Exercise ->
Please report how many lines in the data below contain "Lemma". Nothing besides the number should be written.
------ Study material
Lemma peer_remove_spec db field :
  db_inv db -> field_ok field ->
  (exists id n st, remove field db
      = Ret (mkPeerDb (delete id (peers db)) st (next_id db), Some (id, n)) /\
    peers db !! id = Some n /\ has_field field id n /\
    db_inv (mkPeerDb (delete id (peers db)) st (next_id db))) \/
  (remove field db = Ret (db, None) /\ field_lookup field db = Ret None).
Proof.
  intros Hi Hf. destruct (field_lookup_spec db field Hi Hf) as (r & Hr & Hs).
  unfold remove. rewrite Hr. mrun. destruct r as [id|]; [|by right].
  destruct (Hs id eq_refl) as (n & Hn & Hh). left.
  destruct (index_remove_spec db id n Hi Hn) as (st & Hst & Hi'). rewrite Hn, Hst.
  by exists id, n, st.
Qed.

(** C11: the peer database implements a directory from stable ids to peers.
    Every operation whose caller keeps its side (peers with distinct routes,
    identifiers left in [u32], a retain that visits every peer) returns
    without a panic, keeps every index sound and acts on the directory: an
    upsert sets the peer of its stable id and keeps its identifier or takes a
    fresh one, a removal deletes one peer that has the field, a retain keeps
    the peers of its predicate. *)
Theorem peer_db_refines_directory db A op :
  db_inv db -> dir_rel A db -> op_ok op db ->
  exists db' A', db_apply op db = Ret db' /\ db_inv db' /\ dir_step A op A' /\ dir_rel A' db'.
Proof.
  intros Hi HA Hop. destruct op as [new|field|id key|order pred]; cbn [db_apply op_ok] in *.
  - destruct Hop as [Hnew Hnx]. destruct (upsert_spec db new Hi Hnew Hnx) as (db' & -> & Hup).
    exists db', (<[stable_id new := (upsert_id new db, new)]> A).
    split_and!; [done|apply Hup| |by eapply dir_rel_upsert, Hup].
    destruct (A !! stable_id new) as [[i o]|] eqn:E.
    + replace (upsert_id new db) with i; [by econstructor|].
      apply HA in E as [Ho Hs]. unfold upsert_id. by rewrite <- Hs, (inv_sid_all db Hi i o Ho).
    + constructor; [done|]. intros s n [Hn Hs]%HA.
      destruct (upsert_id_known db new n Hi Hn) as [_ Es]. rewrite <- Es, Hs in E.
      assert (A !! s = Some (upsert_id new db, n)) as E' by (by apply HA). congruence.
  - destruct (peer_remove_spec db field Hi Hop) as [(id & n & st & -> & Hn & Hh & Hi')|[-> Hno]].
    + eexists _, (delete (stable_id n) A). split_and!; [done|done| |by apply dir_rel_remove].
      econstructor; [by apply HA|done].
    + exists db, A. split_and!; [done|done| |done]. constructor.
      * intros s ->. injection Hno as Hno. destruct (A !! s) as [[i n]|] eqn:E; [|done].
        apply HA in E as [Hn <-]. apply (inv_sid_all db Hi) in Hn. congruence.
      * intros i s n -> E. apply HA in E as [Hn _]. cbn in Hno. by rewrite Hn in Hno.
  - eexists _, A. split_and!; [done|by apply set_inactive_spec|constructor|].
    destruct key; exact HA.
  - destruct (retain_spec pred order db Hi) as (db' & -> & Hi' & _ & Hp).
    eexists _, _. split_and!; [done|done|constructor|]. intros s i n.
    rewrite map_lookup_filter_Some, (HA s i n), Hp. cbn. naive_solver.
Qed.

(** A peer that [get] returns for a field is in the database under the
    returned identifier and has that field (for an address: one of its tailnet
    prefixes contains it); by identifier and by stable id every peer of the
    database is found. *)
Theorem peer_lookup_sound db field :
  db_inv db -> field_ok field ->
  exists r, get field db = Ret r /\
    (forall id n, r = Some (id, n) -> peers db !! id = Some n /\ has_field field id n) /\
    (forall id n, peers db !! id = Some n -> field = FPeerId id \/ field = FStableId (stable_id n) ->
      r = Some (id, n)).
Proof.
  intros Hi Hf. destruct (field_lookup_spec db field Hi Hf) as (r & Hr & Hs).
  unfold get. rewrite Hr. eexists. split; [reflexivity|]. split.
  - intros id n E. destruct r as [i|]; [|done]. destruct (Hs i eq_refl) as (m & Hm & Hh).
    cbn [mbind option_bind] in E. rewrite Hm in E. cbn in E. by simplify_eq.
  - intros id n Hn Hfield. assert (r = Some id) as ->.
    { destruct Hfield as [->| ->]; cbn in Hr; [rewrite Hn in Hr; congruence|].
      rewrite (inv_sid_all db Hi id n Hn) in Hr. congruence. }
    cbn [mbind option_bind]. by rewrite Hn.
Qed.

(** The prefix [q] covers the prefix [p]. *)
Definition covers (q p : IpNet) : Prop :=
  net_contains q (addr (trunc p)) = true /\ (prefix_len q <= prefix_len p)%nat.

Lemma get_all_spec db ids :
  (forall id, id ∈ ids -> is_Some (peers db !! id)) ->
  exists l, get_all ids db = Ret l /\ l.*1 = ids /\
    forall id n, (id, n) ∈ l -> peers db !! id = Some n.
Proof.
  induction ids as [|id ids IH]; intros Hids; cbn [get_all].
  - exists []. split_and!; [done..|]. by intros ?? ?%not_elem_of_nil.
  - destruct (Hids id) as [n Hn]; [apply list_elem_of_here|].
    destruct IH as (l & -> & Hl & Hin); [set_solver|]. rewrite Hn. mrun.
    exists ((id, n) :: l). split_and!; [done|by cbn; f_equal|].
    intros i m [[= -> ->]|Him]%elem_of_cons; [done|by apply Hin].
Qed.

(** C31: [get_route] never unwraps a missing peer.  It answers with no peer
    only when no peer has a route covering the query, and otherwise with
    exactly the peers that have one route, each once, no covering route of any
    peer being longer. *)
Theorem get_route_exact db r :
  db_inv db ->
  exists l, get_route r db = Ret l /\ NoDup l.*1 /\
    match l with
    | [] => forall id n q, peers db !! id = Some n -> q ∈ route_keys n -> ~ covers q r
    | _ :: _ => exists p, covers p r /\
        (forall id n, (id, n) ∈ l <-> peers db !! id = Some n /\ p ∈ route_keys n) /\
        forall id n q, peers db !! id = Some n -> q ∈ route_keys n -> covers q r ->
          (prefix_len q <= prefix_len p)%nat
    end.
Proof.
  intros Hi. destruct (inv_routes db Hi) as (m & Ht & Hm). unfold get_route.
  destruct (table_rel_lookup_prefix _ m r Ht) as (o & -> & Hb). mrun.
  assert (forall id n q, peers db !! id = Some n -> q ∈ route_keys n ->
    trunc q = q /\ exists v, m q = Some v) as Hkey.
  { intros id n q Hn Hq. split.
    - unfold route_keys in Hq. apply list_elem_of_fmap in Hq as (x & -> & _). apply trunc_idem.
    - destruct (Hm q) as (_ & _ & Hin). assert (id ∈ default [] (m q)) as Hd by (apply Hin; by exists n).
      destruct (m q); [eauto|by apply not_elem_of_nil in Hd]. }
  destruct o as [ids|]; cbn [default from_option] in *.
  - destruct Hb as (p & (Htp & Hcp & Hmp) & Hlp & Hbest). destruct (Hm p) as (Hne & Hnd & Hin).
    rewrite Hmp in Hne, Hnd, Hin. cbn [default from_option] in Hnd, Hin.
    destruct (get_all_spec db ids) as (l & Hl & Hl1 & Hln).
    { intros id Hid. apply Hin in Hid as (n & Hn & _). by rewrite Hn. }
    exists l. split_and!; [exact Hl|by rewrite Hl1|]. destruct l as [|e l']; [by subst ids|].
    exists p. split_and!; [by split| |].
    + intros id n. split.
      * intros Hd. split; [by apply Hln|]. assert (id ∈ ids) as Hid.
        { rewrite <- Hl1. apply list_elem_of_fmap. by exists (id, n). }
        apply Hin in Hid as (n' & Hn' & Hp). by rewrite (Hln _ _ Hd) in Hn'; simplify_eq.
      * intros [Hn Hp]. assert (id ∈ ids) as Hid by (apply Hin; by exists n).
        rewrite <- Hl1 in Hid. apply list_elem_of_fmap in Hid as ([i n'] & -> & Hd).
        cbn in Hn. pose proof (Hln _ _ Hd). by simplify_eq.
    + intros id n q Hn Hq [Hc Hlq]. destruct (Hkey id n q Hn Hq) as (Htq & v & Hv).
      by apply (Hbest q v).
  - exists []. split_and!; [done|apply NoDup_nil_2|]. intros id n q Hn Hq [Hc Hlq].
    destruct (Hkey id n q Hn Hq) as (Htq & v & Hv). specialize (Hb q v). unfold covering in Hb.
    assert (prefix_len r < prefix_len q)%nat by (by apply Hb). lia.
Qed.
------------
Written solution ->
2